GOAL OF THE EXERCISE >> Every entry needs to appear again exactly as written below.

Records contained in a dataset

******

(** The order of the entries is not part of what a store represents. *)
Lemma Rep_same st lo t : ∀ t' v, same t t' → Rep st lo t' v → Rep st lo t v.
Proof.
  induction t as [s|z|b|b|dt|l IH|kvs IH] using tval_nested_ind; intros t' v Hs Hr;
    try (inversion Hs; subst; done).
  - inversion Hs as [?? Hl|l1 l' Hl|]; subst; [done|]. inversion Hr as [?? Hlf|? vs Hvs|]; subst; [done|]. apply Rep_array.
    clear Hs Hr. revert vs Hvs. induction Hl as [|t1 t2 l l' Ht _ IHl]; intros vs Hvs; inversion Hvs; subst; [constructor|].
    apply Forall_cons in IH as [IH1 IH]. constructor; [by eapply IH1|by apply IHl].
  - inversion Hs as [?? Hl| |k1 kvs0 kvs' Hp Hf]; subst; [done|]. inversion Hr as [?? Hlf| |? id Hid Hdom Hget]; subst; [done|].
    apply Rep_table; [done| |].
    + rewrite Hdom, <-(same_entry_keys _ _ Hf). apply list_to_set_perm_L. by rewrite Hp.
    + intros k t Hin. assert ((k, t) ∈ kvs0) as Hin0 by (by rewrite <-Hp). apply list_elem_of_lookup_1 in Hin0 as [i Hi].
      destruct (Forall2_lookup_l _ _ _ _ _ Hf Hi) as ([k' t'] & Hi' & [E Ht]). cbn in E, Ht. subst k'.
      destruct (Hget k t') as (v & Hv & Hrv); [by eapply list_elem_of_lookup_2|]. exists v. split; [done|].
      rewrite Forall_forall in IH. by apply (IH (k, t) Hin t').
Qed.

Lemma keys_ok_same t : ∀ t', same t t' → keys_ok t = true → keys_ok t' = true.
Proof.
  induction t as [s|z|b|b|dt|l IH|kvs IH] using tval_nested_ind; intros t' Hs Hk;
    try (inversion Hs; subst; done).
  - inversion Hs as [?? Hl|l1 l' Hl|]; subst; [done|]. cbn [keys_ok] in *. rewrite !forallb_forall in *. intros x Hx.
    apply list_elem_of_In, list_elem_of_lookup_1 in Hx as [i Hi]. destruct (Forall2_lookup_r _ _ _ _ _ Hl Hi) as (y & Hy & Hxy).
    apply list_elem_of_lookup_2 in Hy. rewrite Forall_forall in IH. apply (IH y); [done|done|]. apply Hk. by apply list_elem_of_In.
  - inversion Hs as [?? Hl| |k1 kvs0 kvs' Hp Hf]; subst; [done|]. cbn [keys_ok] in *. rewrite !andb_true_iff in *.
    destruct Hk as [[Hn Hu] Hv]. pose proof (same_entry_keys _ _ Hf) as Hkeys. rewrite <-Hkeys. split; [split|].
    + rewrite bool_decide_eq_true in *. by rewrite <-Hp.
    + rewrite forallb_forall in *. intros x Hx. apply Hu. apply list_elem_of_In. rewrite Hp. by apply list_elem_of_In.
    + rewrite forallb_forall in *. intros x Hx. apply list_elem_of_In, list_elem_of_lookup_1 in Hx as [i Hi].
      destruct (Forall2_lookup_r _ _ _ _ _ Hf Hi) as (y & Hy & [_ Hxy]). apply list_elem_of_lookup_2 in Hy. rewrite <-Hp in Hy.
      rewrite Forall_forall in IH. apply (IH y Hy); [done|]. apply Hv. by apply list_elem_of_In.
Qed.

(** ** What a slot holds *)

Lemma dataOf_dynamic v t : dataOf v = Some t → ∃ x, dynamic v = Some x ∧ isInterface x = false ∧ dataOf x = Some t.
Proof.
  destruct v as [| | | | | | | | | | | | | |m [x|]|]; cbn [dataOf dynamic]; try (by eauto); try done.
  destruct (isInterface x) eqn:E; [done|]. eauto.
Qed.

******

PROBLEM SOLUTION >>
(** The order of the entries is not part of what a store represents. *)
Lemma Rep_same st lo t : ∀ t' v, same t t' → Rep st lo t' v → Rep st lo t v.
Proof.
  induction t as [s|z|b|b|dt|l IH|kvs IH] using tval_nested_ind; intros t' v Hs Hr;
    try (inversion Hs; subst; done).
  - inversion Hs as [?? Hl|l1 l' Hl|]; subst; [done|]. inversion Hr as [?? Hlf|? vs Hvs|]; subst; [done|]. apply Rep_array.
    clear Hs Hr. revert vs Hvs. induction Hl as [|t1 t2 l l' Ht _ IHl]; intros vs Hvs; inversion Hvs; subst; [constructor|].
    apply Forall_cons in IH as [IH1 IH]. constructor; [by eapply IH1|by apply IHl].
  - inversion Hs as [?? Hl| |k1 kvs0 kvs' Hp Hf]; subst; [done|]. inversion Hr as [?? Hlf| |? id Hid Hdom Hget]; subst; [done|].
    apply Rep_table; [done| |].
    + rewrite Hdom, <-(same_entry_keys _ _ Hf). apply list_to_set_perm_L. by rewrite Hp.
    + intros k t Hin. assert ((k, t) ∈ kvs0) as Hin0 by (by rewrite <-Hp). apply list_elem_of_lookup_1 in Hin0 as [i Hi].
      destruct (Forall2_lookup_l _ _ _ _ _ Hf Hi) as ([k' t'] & Hi' & [E Ht]). cbn in E, Ht. subst k'.
      destruct (Hget k t') as (v & Hv & Hrv); [by eapply list_elem_of_lookup_2|]. exists v. split; [done|].
      rewrite Forall_forall in IH. by apply (IH (k, t) Hin t').
Qed.

Lemma keys_ok_same t : ∀ t', same t t' → keys_ok t = true → keys_ok t' = true.
Proof.
  induction t as [s|z|b|b|dt|l IH|kvs IH] using tval_nested_ind; intros t' Hs Hk;
    try (inversion Hs; subst; done).
  - inversion Hs as [?? Hl|l1 l' Hl|]; subst; [done|]. cbn [keys_ok] in *. rewrite !forallb_forall in *. intros x Hx.
    apply list_elem_of_In, list_elem_of_lookup_1 in Hx as [i Hi]. destruct (Forall2_lookup_r _ _ _ _ _ Hl Hi) as (y & Hy & Hxy).
    apply list_elem_of_lookup_2 in Hy. rewrite Forall_forall in IH. apply (IH y); [done|done|]. apply Hk. by apply list_elem_of_In.
  - inversion Hs as [?? Hl| |k1 kvs0 kvs' Hp Hf]; subst; [done|]. cbn [keys_ok] in *. rewrite !andb_true_iff in *.
    destruct Hk as [[Hn Hu] Hv]. pose proof (same_entry_keys _ _ Hf) as Hkeys. rewrite <-Hkeys. split; [split|].
    + rewrite bool_decide_eq_true in *. by rewrite <-Hp.
    + rewrite forallb_forall in *. intros x Hx. apply Hu. apply list_elem_of_In. rewrite Hp. by apply list_elem_of_In.
    + rewrite forallb_forall in *. intros x Hx. apply list_elem_of_In, list_elem_of_lookup_1 in Hx as [i Hi].
      destruct (Forall2_lookup_r _ _ _ _ _ Hf Hi) as (y & Hy & [_ Hxy]). apply list_elem_of_lookup_2 in Hy. rewrite <-Hp in Hy.
      rewrite Forall_forall in IH. apply (IH y Hy); [done|]. apply Hv. by apply list_elem_of_In.
Qed.

(** ** What a slot holds *)

Lemma dataOf_dynamic v t : dataOf v = Some t → ∃ x, dynamic v = Some x ∧ isInterface x = false ∧ dataOf x = Some t.
Proof.
  destruct v as [| | | | | | | | | | | | | |m [x|]|]; cbn [dataOf dynamic]; try (by eauto); try done.
  destruct (isInterface x) eqn:E; [done|]. eauto.
Qed.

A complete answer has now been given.